櫻井聖は大都会の郊外に医院を構える院長先生である。

 亡き祖父の意志と医院を継いだ彼は、美しく淑やかで料理上手な愛らしい妻と、素直で元気な小学二年生の娘、そして幼稚園年長の息子と暮らしている。

 一応内科の医院ではあるが小さな医院なので診療科目は問わず、幅広い年代に対応せざるを得ない。そのため、専攻が外科である聖は毎日他の科の勉強である。特に薬の処方がやっかいだ。分厚い薬学書が机の中にぎっしりである。

 毎日の診療は朝9時から夕方6時半まで。昼の休憩時間には動けないお年寄りや急に具合が悪くなった患者宅へ往診。また、たまに医師会の会合や、学校や地域の健診に赴くこともある。
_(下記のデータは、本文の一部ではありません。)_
(** The one-line methods of the two Button snippets. *)
Lemma Dip2_stubs_agree k self v env w :
  (run_method Talk.dip_problem2 (S k) "Lamp" "turn_on" self [] env w
     = DipProblem2.Lamp_turn_on self env w
   /\ run_method Talk.dip_problem2 (S k) "Lamp" "turn_off" self [] env w
      = DipProblem2.Lamp_turn_off self env w
   /\ run_method Talk.dip_problem2 (S k) "Button" "__init__" self [v] env w
      = DipProblem2.Button_init self v env w
   /\ run_method Talk.dip_problem2 (S k) "Button" "get_physical_state" self []
        env w
      = DipProblem2.Button_get_physical_state self env w)
  /\ (run_method Talk.dip_solution2 (S k) "Lamp" "turn_on" self [] env w
        = DipSolution2.ButtonClient_turn_on self env w
      /\ run_method Talk.dip_solution2 (S k) "Lamp" "turn_off" self [] env w
         = DipSolution2.ButtonClient_turn_off self env w
      /\ run_method Talk.dip_solution2 (S k) "Button" "__init__" self [v] env w
         = DipSolution2.Button_init self v env w
      /\ run_method Talk.dip_solution2 (S k) "Button" "get_state" self [] env w
         = DipSolution2.Button_get_state self env w).
Proof.
  unfold DipProblem2.Button_init, DipSolution2.Button_init.
  repeat split; agree.
Qed.

End Agreement.

(** [Button.detect] on a [Button], with a client from elsewhere. *)
Lemma Button_detect_agrees `{Externals} k l o client c env w :
  heap w !! l = Some o ->
  ocls o = "Button" ->
  oattrs o !! "button_client" = Some client ->
  class_of client env w = (Ok c, w) ->
  known Talk.dip_solution2 c = None ->
  run_method Talk.dip_solution2 (S (S k)) "Button" "detect" (VRef l) [] env w
    = DipSolution2.Button_detect (VRef l) env w
  /\ run_method Solid.dip_solution2 (S (S k)) "Button" "detect" (VRef l) []
       env w
     = DipSolution2.Button_detect (VRef l) env w.
Proof.
  intros Hl Hcls Ha Hc Hk.
  pose proof (class_of_instance env w l o Hl) as Hself. rewrite Hcls in Hself.
  assert (known Solid.dip_solution2 c = None) as Hk' by exact Hk.
  assert (getattr (VRef l) "button_client" env w = (Ok client, w)) as Hget.
  { unfold getattr, read_attr. by rewrite Hl, Ha. }
  unfold DipSolution2.Button_detect, DipSolution2.get_state,
    DipSolution2.Button_get_state.
  split; agree.
Qed.

Lemma Button_detect_problem_agrees `{Externals} k l o lamp c env w :
  heap w !! l = Some o ->
  ocls o = "Button" ->
  oattrs o !! "lamp" = Some lamp ->
  class_of lamp env w = (Ok c, w) ->
  known Talk.dip_problem2 c = None ->
  run_method Talk.dip_problem2 (S (S k)) "Button" "detect" (VRef l) [] env w
  = DipProblem2.Button_detect (VRef l) env w.
Proof.
  intros Hl Hcls Ha Hc Hk.
  pose proof (class_of_instance env w l o Hl) as Hself. rewrite Hcls in Hself.
  assert (getattr (VRef l) "lamp" env w = (Ok lamp, w)) as Hget.
  { unfold getattr, read_attr. by rewrite Hl, Ha. }
  unfold DipProblem2.Button_detect, DipProblem2.get_physical_state,
    DipProblem2.Button_get_physical_state.
  agree.
Qed.

(** The same with a [Lamp] of the snippet attached: its [turn_off] is
    [pass], which is what an inert collaborator does. *)
Lemma Button_detect_agrees_with_Lamp k l o lamp lo env w :
  heap w !! l = Some o ->
  ocls o = "Button" ->
  oattrs o !! "button_client" = Some (VRef lamp) ->
  heap w !! lamp = Some lo ->
  ocls lo = "Lamp" ->
  @run_method inert Talk.dip_solution2 (S (S k)) "Button" "detect" (VRef l) []
    env w
  = @DipSolution2.Button_detect inert (VRef l) env w.
Proof.
  intros Hl Hcls Ha Hlamp Hlcls.
  pose proof (class_of_instance env w l o Hl) as Hself. rewrite Hcls in Hself.
  pose proof (class_of_instance env w lamp lo Hlamp) as Hc.
  rewrite Hlcls in Hc.
  assert (getattr (VRef l) "button_client" env w = (Ok (VRef lamp), w)) as Hget.
  { unfold getattr, read_attr. by rewrite Hl, Ha. }
  unfold DipSolution2.Button_detect, DipSolution2.get_state,
    DipSolution2.Button_get_state.
  agree.
Qed.

(** *** The dispatch tables agree with the resolution of the snippets *)

Lemma talk_lsp_problem2_resolution :
  resolve Talk.lsp_problem2 "ProjectTask" "close"
    = Some (MDef "close" ["self"]
        [SIf (EBin OpEq (EAttr (EName "self") "status") (EStr "STARTED"))
           [SRaise (ECall (EName "Exception") [EStr "Cannot close Task"])]
           [];
         SExpr (ECall (EAttr (ECall (EName "super") []) "close") [])])
  /\ resolve Talk.lsp_problem2 "BasicTask" "close"
       = resolve Talk.lsp_problem2 "Task" "close"
  /\ resolve Talk.lsp_problem2 "Task" "close"
       = Some (MDef "close" ["self"]
           [SAssign (EAttr (EName "self") "status") (EStr "CLOSED")])
  /\ class_attr_of Talk.lsp_problem2 "ProjectTask" "status" = Some VNone.
Proof. repeat split; reflexivity. Qed.

Lemma talk_lsp_solution2_resolution :
  resolve Talk.lsp_solution2 "ProjectTask" "can_close"
    = Some (MDef "can_close" ["self"]
        [SReturn (EBin OpEq (EAttr (EName "self") "status") (EStr "STARTED"))])
  /\ resolve Talk.lsp_solution2 "BasicTask" "can_close"
       = Some (MDef "can_close" ["self"] [SReturn ETrue])
  /\ resolve Talk.lsp_solution2 "Task" "can_close"
       = Some (MDef "can_close" ["self"] [SReturn ETrue])
  /\ resolve Talk.lsp_solution2 "ProjectTask" "close"
       = resolve Talk.lsp_solution2 "Task" "close"
  /\ class_attr_of Talk.lsp_solution2 "ProjectTask" "status" = Some VNone.
Proof. repeat split; reflexivity. Qed.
休みの日には進歩する医療の勉強をするため、大学病院の教授らに教えを請う。

 更には、彼は研究者でもある。

 色々あって弟として迎え入れた2人の宇宙人(現在成人男性)のおかげで地球外生命体の研究も必要となり、妻である李苑(りえん)の実家の病院で先輩と一緒に研究に勤しんでいる。この功績により、橘和音や柊真吏に、「シンとリィの主治医はお前しかいない」と白羽の矢を立てられたわけだが。

 このように、聖は忙しいのである。

 医者として、研究者としての使命はもちろんのこと、一家の大黒柱として家族と戯れる時間も確保しなければならないし、趣味の弓で精神統一したいし、その他、色々と忙しいのである。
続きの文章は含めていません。